Albania, Líbano, Gaza. Seres humanos que viven “en una especie de burbuja jurídica experimental donde desaparecieron para empezar a ser invisibles”; seres humanos cuyo “sufrimiento está alcanzando cotas sin precedentes”. Seres humanos que señalan una cicatriz en su frente y “luego muestran varias fotos en un móvil en las que aparecen los cadáveres de sus padres, hermanos, primos y tíos”.

A quien no beneficia la guerra NUNCA es a los pobres.

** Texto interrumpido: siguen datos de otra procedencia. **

(* ===== verification/MmAlloc.v ===== *)
(** * The memory allocator homework (src/personal/hw5: mm_alloc.c, mm_alloc.h)

    An allocator that grows the data segment with [sbrk].  The headers
    [struct block] are records by their address, the bytes behind them are
    byte memory ([memset] and [memcpy] are those of Str).  [sbrk] moves the
    break between [bottom] and [limit] and returns [(void * ) -1] when it
    cannot; an access at or above the break faults. *)

From stdpp Require Import gmap.
From S2P Require Import Prelude Str.
Local Open Scope Z_scope.

(** ** State *)

Record block := Block { bsize : Z; bfree : Z; bprev : Z; bnext : Z }.
Definition sizeof_block : Z := 32.

Record heap := Heap {
  base_block : Z; start_heap : Z; bottom : Z; brk : Z; limit : Z; headers : gmap Z block; content : mem }.

Definition block_at (p : Z) : M heap block := s ← get_state; deref (headers s !! p).

(** A header is written to memory below the break. *)
Definition put_block (p : Z) (b : block) : M heap unit :=
  s ← get_state;
  if bool_decide (bottom s ≤ p) && bool_decide (p + sizeof_block ≤ brk s)
  then put_state (Heap (base_block s) (start_heap s) (bottom s) (brk s) (limit s) (<[p := b]> (headers s)) (content s))
  else fail BadAccess.

Definition on_content {A} (c : M mem A) : M heap A :=
  λ s, match c (content s) with
       | Ret (a, m) => Ret (a, Heap (base_block s) (start_heap s) (bottom s) (brk s) (limit s) (headers s) m)
       | Fail f => Fail f
       end.

(** [sbrk (increment)] *)
Definition sbrk (increment : Z) : M heap Z :=
  s ← get_state;
  let old := brk s in
  let new := old + s64 increment in
  if bool_decide (bottom s ≤ new) && bool_decide (new ≤ limit s) then
    let m := if old <=? new then mem_of old (replicate (Z.to_nat (new - old)) 0) ∪ content s
             else filter (λ x, x.1 < new) (content s) in
    put_state (Heap (base_block s) (start_heap s) (bottom s) new (limit s) (headers s) m);; ret old
  else ret (u64 (-1)).

(** ** Helpers *)

Definition zero_block (p : Z) : M heap unit :=
  b ← block_at p; on_content (memset (p + sizeof_block) 0 (bsize b));; ret tt.

Definition insert_block (prev_block insert : Z) : M heap unit :=
  p ← block_at prev_block;
  let next_block := bnext p in
  put_block prev_block (Block (bsize p) (bfree p) (bprev p) insert);;
  i ← block_at insert;
  put_block insert (Block (bsize i) (bfree i) prev_block (if next_block =? NULL then NULL else next_block)).

Definition merge_block (down up : Z) : M heap Z :=
  u ← block_at up;
  d ← block_at down;
  put_block down (Block (u64 ((up + sizeof_block) - (down + sizeof_block) + bsize u)) 1 (bprev d) (bnext u));;
  zero_block down;;
  ret down.

(** ** mm_malloc *)

(** A new block at the old break. *)
Definition new_block (p size prev : Z) : M heap Z :=
  put_block p (Block size 0 prev NULL);;
  zero_block p;;
  ret (p + sizeof_block).

(** The block that was found, split when the rest has room for a header. *)
Definition use_block (cur size : Z) : M heap Z :=
  c ← block_at cur;
  (if sizeof_block <=? u64 (bsize c - size) then
     let additional := cur + sizeof_block + size in
     put_block additional (Block (u64 (u64 (bsize c - size) - sizeof_block)) 1 0 0);;
     zero_block additional;;
     put_block cur (Block size 0 (bprev c) (bnext c));;
     zero_block cur;;
     insert_block cur additional
   else
     put_block cur (Block size 0 (bprev c) (bnext c));;
     zero_block cur);;
  ret (cur + sizeof_block).

(** The loop over the list: a block that was found, or the last one. *)
Fixpoint find_free (fuel : nat) (cur size : Z) : M heap (Z + Z) :=
  match fuel with
  | O => fail OutOfFuel
  | S fuel =>
      c ← block_at cur;
      if (bfree c =? 1) && (size <=? bsize c) then ret (inl cur)
      else if bnext c =? NULL then ret (inr cur) else find_free fuel (bnext c) size
  end.

Definition mm_malloc (size : Z) : M heap Z :=
  if size =? 0 then ret NULL
  else
    s ← get_state;
    if base_block s =? NULL then
      start ← sbrk 0;
      _ ← sbrk (u64 (sizeof_block + size));
      modify (λ s, Heap start start (bottom s) (brk s) (limit s) (headers s) (content s));;
      new_block start size NULL
    else
      found ← find_free (S (base.size (headers s))) (base_block s) size;
      match found with
      | inl cur => use_block cur size
      | inr pre =>
          p ← sbrk 0;
          _ ← sbrk (u64 (sizeof_block + size));
          new_block p size pre
      end.

(** ** mm_free and mm_realloc *)

Definition mm_free (ptr : Z) : M heap unit :=
  if ptr =? NULL then ret tt
  else
    let curr := ptr - sizeof_block in
    c ← block_at curr;
    let prev_block := bprev c in
    let next_block := bnext c in
    curr ← (if negb (prev_block =? NULL) then
              p ← block_at prev_block; if bfree p =? 1 then merge_block prev_block curr else ret curr
            else ret curr);
    (if negb (next_block =? NULL) then
       n ← block_at next_block; if bfree n =? 1 then _ ← merge_block curr next_block; ret tt else ret tt
     else ret tt).

Definition mm_realloc (ptr size : Z) : M heap Z :=
  if ptr =? NULL then (if size =? 0 then mm_malloc 0 else mm_malloc size)
  else if size =? 0 then mm_free ptr;; ret NULL
  else
    let curr := ptr - sizeof_block in
    c ← block_at curr;
    if size <=? bsize c then put_block curr (Block size (bfree c) (bprev c) (bnext c));; ret ptr
    else
      n_ptr ← mm_malloc size;
      let n_block := n_ptr - sizeof_block in
      c ← block_at curr;
      _ ← on_content (memcpy (n_block + sizeof_block) (curr + sizeof_block) (bsize c));
      mm_free ptr;;
      ret n_ptr.

Definition heap_start (bot lim : Z) : heap := Heap NULL 0 bot bot lim ∅ ∅.

Example malloc_twice : match (p ← mm_malloc 10; mm_free p;; q ← mm_malloc 10; ret (p, q)) (heap_start 4096 8192) with
  | Ret (r, s) => Some (r, brk s) | Fail _ => None end = Some ((4128, 4170), 4180).
Proof. by vm_compute. Qed.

Ya se ignoran los derechos humanos de quienes huyen (no emigran, huyen) del horror, la pobreza extrema o las injusticias.

Foto de Daniel Carde

En ese Primer Mundo se ignoran, en ese Primer Mundo donde a los malestares de la vida (la frustración, el cansancio, el agotamiento), que no son enfermedades mentales (la depresión sí lo es), las comenzamos a considerar enfermedades mentales desde una cultura del trauma impostada, ajena al trauma donde hay humanos invisibles, humanos sufriendo de una manera indecible por el horror de las guerras, donde hay humanos rodeados de los cadáveres de sus padres, de sus hermanos…

En este Primer Mundo chabacanito en el que somos capaces de llamar el bar de toda la vida a algo que no existía cuando nacimos, los bares de toda la vida. En este Primer Mundo en el que si no te polarizas es que eres un equidistante al que todos señalan. Mira ese, el equidistante ese. Claro que la culpa de todo ya no es de la sociedad (la sociedad es la culpable, decíamos hace medio siglo o así), la culpa de todo —no siendo tampoco ya de Yoko (Ono)— es de la Primera Guerra Cultural Mundial en la que no sabemos si estamos ya enredados o si eso es lo que quieren hacernos entender sus polarizados contendientes. Yo, por si acaso, ya he elegido bando.